*** Opening RECORDS TO PROCESS ***

(** The checks hold of the population the reservation starts from. *)
Lemma reserve_ok_start w r ls o gen k prio g ads po p n old :
  AInv w [] -> chosen w o k prio po (length ads) n old -> (forall pa, p = Some pa -> parent_found w o k po pa) ->
  cores r ⊆ cores (registry w) -> pending r = pending (registry w) -> within ls (values (registry w)) ->
  (po <> Focus -> forall t, old = Some t -> forall t' l, leases r !! t' = Some l -> token l <> t /\ forall pa, parent l = Some pa -> p_token pa <> t) ->
  let w1 := guarded w r in
  reserve_ok w1 (pop w1 [mkPend KRelease ls None]) (values r ++ pending r) (mkReservation o gen (with_lane k n) prio g ads po p) None.
Proof.
  intros Ha [C1 C2 C3 C4 C5 C6 C7] Hp Hsub Hpend Hls Hrem w1.
  assert (within (pop w1 [mkPend KRelease ls None]) (values (registry w) ++ pending (registry w))) as Hin.
  { unfold pop. rewrite infl_cons. cbn [registry w1 guarded with_transition with_registry pd_todo]. rewrite Hpend. apply within_app; [by apply within_l, within_cores|].
    apply within_app; [apply within_r, within_refl|]. apply within_app; [by apply within_l|]. intros a Hx. by apply elem_of_nil in Hx. }
  assert (forall P x, within P (values (registry w) ++ pending (registry w)) -> x ∈ all_occs P -> (o_key x, o_policy x, o_capacity x) ∈ occupancy (registry w)) as Hocc.
  { intros P x HP Hx. eapply elem_of_occupancy; [exact Ha|]. by eapply all_occs_within. }
  constructor; cbn [q_key q_adapters q_policy q_parent q_owner].
  - intros x Hx Hg. rewrite same_group_lane in Hg. destruct (C3 _ (Hocc _ x Hin Hx) Hg) as [Hc Hf]. done.
  - intros Hpo _ x Hx Hk. assert (same_group (o_key x) k = true) as Hg by (rewrite Hk; exact (same_group_refl k)).
    assert (within (values r ++ pending r) (values (registry w) ++ pending (registry w))) as Hout.
    { rewrite Hpend. apply within_app; [by apply within_l, within_cores|apply within_r, within_refl]. }
    destruct old as [t|].
    + destruct (C7 Hpo t eq_refl) as (l & Hl & Hkl & Hleg & Hpk).
      assert (o_token x = t) as Htx.
      { rewrite <- (a_tok _ _ Ha _ _ Hl). destruct (pop_occ _ _ (a_pop _ _ Ha) (token l, key l, policy l, capacity l) x) as (_ & Heq & _).
        - by eapply occ_of_lease.
        - unfold pop. cbn. rewrite app_nil_r. by eapply all_occs_within.
        - symmetry. apply Heq; cbn; [by rewrite Hkl, Hk|by rewrite Hleg]. }
      apply elem_of_all_occs in Hx as (a & Hina & Hx). apply elem_of_app in Hina as [[t' Ht']%elem_of_values|Hina].
      * destruct (Hrem Hpo t eq_refl t' a Ht') as [Hne Hnp]. unfold occs in Hx. apply elem_of_cons in Hx as [->|Hx]; [done|].
        destruct (parent a) as [pa|]; [|by apply elem_of_nil in Hx]. apply list_elem_of_singleton in Hx as ->. by apply (Hnp pa).
      * rewrite Hpend in Hina. unfold pending_key in Hpk. rewrite existsb_none in Hpk. specialize (Hpk a Hina). unfold names_key in Hpk.
        apply orb_false_iff in Hpk as [Hk1%bool_decide_eq_false Hk2]. unfold occs in Hx. apply elem_of_cons in Hx as [->|Hx]; [apply Hk1; cbn in Hk; congruence|].
        destruct (parent a) as [pa|]; [|by apply elem_of_nil in Hx]. apply list_elem_of_singleton in Hx as ->. apply bool_decide_eq_false in Hk2. apply Hk2. cbn in Hk. congruence.
    + apply (C6 Hpo eq_refl _ (Hocc _ x Hout Hx) Hg). cbn. by rewrite Hk.
  - done.
  - intros pa ->. destruct (Hp pa eq_refl) as (pl & Hpl & Ho & Epa & Hpo & Hnf & Hid & Hno). split; [done|]. rewrite Epa. cbn [p_policy p_key p_token]. split; [done|]. split; [done|].
    split; [exact (tok_lt w [] _ _ Ha Hpl)|]. split; [|split].
    + intros x Hx Et. unfold parent_occ. cbn [p_token p_key p_policy p_capacity]. rewrite <- (a_tok _ _ Ha _ _ Hpl) in Et |- *.
      apply (pop_occ _ _ (a_pop _ _ Ha)); [unfold pop; cbn; rewrite app_nil_r; by eapply all_occs_within|by eapply occ_of_lease|done].
    + intros a p' Hina Hp'. destruct (Hin a Hina) as (b & Hb & E). apply (Hno b); [done|]. apply core_fields in E as (_ & _ & _ & _ & _ & _ & _ & <-). done.
    + intros pl' Hpl'. destruct (cores_sub _ _ _ _ Hsub Hpl') as (x & Hx & E). apply core_fields in E as (_ & -> & _). congruence.
  - pose proof (count_cores o _ _ Hsub). cbn. lia.
Qed.

Lemma admission_cap w env o k ads : admission w env o k ads = None -> (0 < length ads <= 64)%nat.
Proof. unfold admission. destruct (_ || _) eqn:E; [done|]. apply orb_false_iff in E as [E1%Nat.eqb_neq E2%Nat.ltb_ge]. lia. Qed.

(** What a chosen lane starts with: the registry and the leases to retire. *)
Definition outgoing_of r (po : Policy) (old : option Z) : Registry * list Lease :=
  match old with
  | None => (r, [])
  | Some t =>
      if bool_decide (po = Focus) then let '(r, l) := suspend r t in (r, match l with Some l => [l] | None => [] end)
      else remove_tree r t
  end.

Lemma outgoing_AInv w o gen k prio g ads po p n old :
  AInv w [] -> transition w = false -> lane k = O -> chosen w o k prio po (length ads) n old -> (forall pa, p = Some pa -> parent_found w o k po pa) ->
  let '(r, ls) := outgoing_of (registry w) po old in
  AInv (guarded w r) [mkPend (KReserve (mkReservation o gen (with_lane k n) prio g ads po p)) ls None].
Proof.
  intros Ha Ht Hk0 Hc Hp. pose proof (ch_size _ _ _ _ _ _ _ _ Hc) as Hsize.
  assert (forall r ls, AInv (guarded w r) [mkPend KRelease ls None] -> cores r ⊆ cores (registry w) -> pending r = pending (registry w) ->
    within ls (values (registry w)) ->
    (po <> Focus -> forall t, old = Some t -> forall t' l, leases r !! t' = Some l -> token l <> t /\ forall pa, parent l = Some pa -> p_token pa <> t) ->
    (po = Focus -> forall t, old = Some t -> t ∈ token <$> ls) ->
    weight (guarded w r) [] + Z.max 1 (Z.of_nat (length ls)) <= 16384 ->
    AInv (guarded w r) [mkPend (KReserve (mkReservation o gen (with_lane k n) prio g ads po p)) ls None]) as Hgo.
  { intros r ls Hr Hsub Hpend Hls Hrem Hold Hwt. apply reserve_AInv; [done| | |done].
    - by eapply reserve_ok_start.
    - cbn [q_key q_priority q_policy]. intros t l Hl Hkl Hpr Hpo Hsh. destruct (ch_focus _ _ _ _ _ _ _ _ Hc Hpo) as (-> & Hw & _).
      assert (key l = k) as Ek by (rewrite Hkl; destruct k; cbn in *; by subst).
      destruct (cores_sub _ _ _ _ Hsub Hl) as (l0 & Hl0 & E). apply core_fields in E as (_ & _ & _ & E1 & E2 & _).
      destruct Hsh as [kk Hkk]. destruct (a_shown _ _ Ha _ _ Hkk) as (_ & _ & _ & Htr). apply elem_of_held. cbn [registry guarded with_transition with_registry].
      destruct Htr as [(l1 & Hl1 & Hwin)|Hh].
      + right. cbn. rewrite app_nil_r. apply Hold; [done|]. assert (l1 = l0) as -> by congruence.
        eapply Hw; [|exact Hl0|lia]. rewrite <- Ek, E1. done.
      + left. rewrite Hpend. apply elem_of_held in Hh as [?|Hx]; [done|]. by apply elem_of_nil in Hx. }
  unfold outgoing_of. destruct old as [t|].
  - case_bool_decide as Hpo.
    + pose proof (ch_focus _ _ _ _ _ _ _ _ Hc Hpo) as (_ & _ & Hw). specialize (Hw t eq_refl).
      destruct (winner_key _ _ _ (a_tok _ _ Ha) Hw) as (l & Hl & Hkl & Htl). destruct (cores_suspend (registry w) t) as (Sc & Sp & _).
      unfold suspend in *. rewrite Hl in *. cbn [fst] in *.
      assert (within [suspended (registry w) l] (values (registry w))) as Hwi.
      { intros a ->%list_elem_of_singleton. exists l. split; [apply elem_of_values; eauto|apply core_suspended]. }
      apply Hgo; try done.
      * apply copies_AInv; try done. cbn. lia.
      * by rewrite Sc.
      * intros _ t' [= <-]. cbn. rewrite Htl. by left.
      * unfold weight in *. cbn in *. rewrite map_size_insert_Some by eauto. lia.
    + unfold remove_tree. pose proof (remove_many_spec (registry w) [t] (a_tok _ _ Ha)) as Hr. destruct (remove_many _ _) as [r ls] eqn:E. cbn [fst snd] in Hr.
      pose proof (removal_sub _ _ _ _ Hr) as Hsub. apply Hgo; try done.
      * by apply (removal_AInv w [] [t]).
      * apply Hr.
      * intros a Hin. destruct (rm_removed _ _ _ _ Hr _ Hin) as (l0 & Hl0 & Ec & _). exists l0. split; [|done]. apply elem_of_values. eauto.
      * intros _ t0 [= <-] t' l Hl. assert (cores r !! t' = Some (core l)) as Hcl by (apply cores_lookup; eauto).
        rewrite (rm_cores _ _ _ _ Hr) in Hcl. destruct (leases (registry w) !! t') as [l0|]; [|done]. destruct (in_trees [t] l0) eqn:Et; [done|].
        assert (core l0 = core l) as Ec by congruence. apply core_fields in Ec as (E1 & _ & _ & _ & _ & _ & _ & E2).
        unfold in_trees in Et. apply orb_false_iff in Et as [Et1%bool_decide_eq_false Et2]. rewrite E1 in Et1. rewrite list_elem_of_singleton in Et1. split; [done|].
        intros pa Hpa. rewrite E2, Hpa in Et2. apply bool_decide_eq_false in Et2. by rewrite list_elem_of_singleton in Et2.
      * pose proof (rm_size _ _ _ _ Hr). unfold weight in *. cbn in *. rewrite (rm_pending _ _ _ _ Hr).
        destruct (ch_old _ _ _ _ _ _ _ _ Hc Hpo t eq_refl) as (l & Hl & _).
        assert (size (leases r) < size (leases (registry w)))%nat; [|lia]. assert (cores r ⊂ cores (registry w)) as Hss.
        { split; [done|]. intros Hrev. assert (cores (registry w) !! t = Some (core l)) as Hcl by (apply cores_lookup; eauto).
          eapply lookup_weaken in Hcl; [|exact Hrev]. rewrite (rm_cores _ _ _ _ Hr), Hl in Hcl. unfold in_trees in Hcl.
          rewrite bool_decide_true in Hcl; [done|]. rewrite (a_tok _ _ Ha _ _ Hl). by left. }
        apply map_subset_size in Hss. unfold cores in Hss. by rewrite !map_size_fmap in Hss.
  - apply Hgo; try done.
    + apply copies_AInv; try done; [intros a Hx; by apply elem_of_nil in Hx|]. cbn. lia.
    + intros a Hx. by apply elem_of_nil in Hx.
    + unfold weight in *. cbn in *. lia.
Qed.

Lemma reserve_Inv w env o k prio po ads pt : Inv w -> lane k = O -> Inv (reserve_with_parent w env o k prio po ads pt).1.
Proof.
  intros Hi Hk0. unfold reserve_with_parent. destruct (transition w) eqn:Et; [done|]. pose proof (stack_empty _ Hi Et) as Es.
  destruct (admission _ _ _ _ _) eqn:Ea; [done|]. apply admission_cap in Ea.
  destruct (validate_adapters _ _ _); [done|]. destruct (negb _); [done|].
  destruct (match pt with None => inr None | Some t => _ end) as [f|p] eqn:Ep; [done|].
  destruct (choose_lane _ _ _ _ _ _) as [f|[n old]] eqn:Ec; [done|]. destruct Hi as [Ha Hpl]. rewrite Es in Ha.
  apply choose_lane_spec in Ec; [|done|lia].
  assert (forall pa, p = Some pa -> parent_found w o k po pa) as Hpa.
  { intros pa ->. destruct pt as [t|]; [|done]. destruct (find_parent _ _ _ _ _ _) as [f|p'] eqn:Ef; [done|]. injection Ep as ->.
    apply find_parent_spec in Ef as (pl & H1 & H2 & -> & H4 & H5 & H6 & H7). by exists pl. }
  pose proof (outgoing_AInv w o (plugin_generation w o) k prio (SharedSwitch.game_package_owner env) ads po p n old Ha Et Hk0 Ec Hpa) as Ho.
  unfold outgoing_of in Ho.
  assert (forall r ls, AInv (guarded w r) [mkPend (KReserve (mkReservation o (plugin_generation w o) (with_lane k n) prio (SharedSwitch.game_package_owner env) ads po p)) ls None] ->
    Inv (proceed (with_transition (with_registry w r) true) env (KReserve (mkReservation o (plugin_generation w o) (with_lane k n) prio (SharedSwitch.game_package_owner env) ads po p)) ls None).1) as Hgo.
  { intros r ls Hr. apply proceed_Inv; [|done|done]. cbn [stack with_transition with_registry]. by rewrite Es. }
  destruct old as [t|]; [|by apply Hgo]. case_bool_decide.
  - destruct (suspend _ _). by apply Hgo.
  - destruct (remove_tree _ _). by apply Hgo.
Qed.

*** Closing RECORDS TO PROCESS ***

● **PROBLEM REQUIREMENTS**
From the records above, copy only the lines starting with the line that holds "unfold outgoing_of. destruct old as [t|]." and going on through the line that holds "intros _ t0", exactly as written.

● **RESULT OF THIS TASK**
  unfold outgoing_of. destruct old as [t|].
  - case_bool_decide as Hpo.
    + pose proof (ch_focus _ _ _ _ _ _ _ _ Hc Hpo) as (_ & _ & Hw). specialize (Hw t eq_refl).
      destruct (winner_key _ _ _ (a_tok _ _ Ha) Hw) as (l & Hl & Hkl & Htl). destruct (cores_suspend (registry w) t) as (Sc & Sp & _).
      unfold suspend in *. rewrite Hl in *. cbn [fst] in *.
      assert (within [suspended (registry w) l] (values (registry w))) as Hwi.
      { intros a ->%list_elem_of_singleton. exists l. split; [apply elem_of_values; eauto|apply core_suspended]. }
      apply Hgo; try done.
      * apply copies_AInv; try done. cbn. lia.
      * by rewrite Sc.
      * intros _ t' [= <-]. cbn. rewrite Htl. by left.
      * unfold weight in *. cbn in *. rewrite map_size_insert_Some by eauto. lia.
    + unfold remove_tree. pose proof (remove_many_spec (registry w) [t] (a_tok _ _ Ha)) as Hr. destruct (remove_many _ _) as [r ls] eqn:E. cbn [fst snd] in Hr.
      pose proof (removal_sub _ _ _ _ Hr) as Hsub. apply Hgo; try done.
      * by apply (removal_AInv w [] [t]).
      * apply Hr.
      * intros a Hin. destruct (rm_removed _ _ _ _ Hr _ Hin) as (l0 & Hl0 & Ec & _). exists l0. split; [|done]. apply elem_of_values. eauto.
      * intros _ t0 [= <-] t' l Hl. assert (cores r !! t' = Some (core l)) as Hcl by (apply cores_lookup; eauto).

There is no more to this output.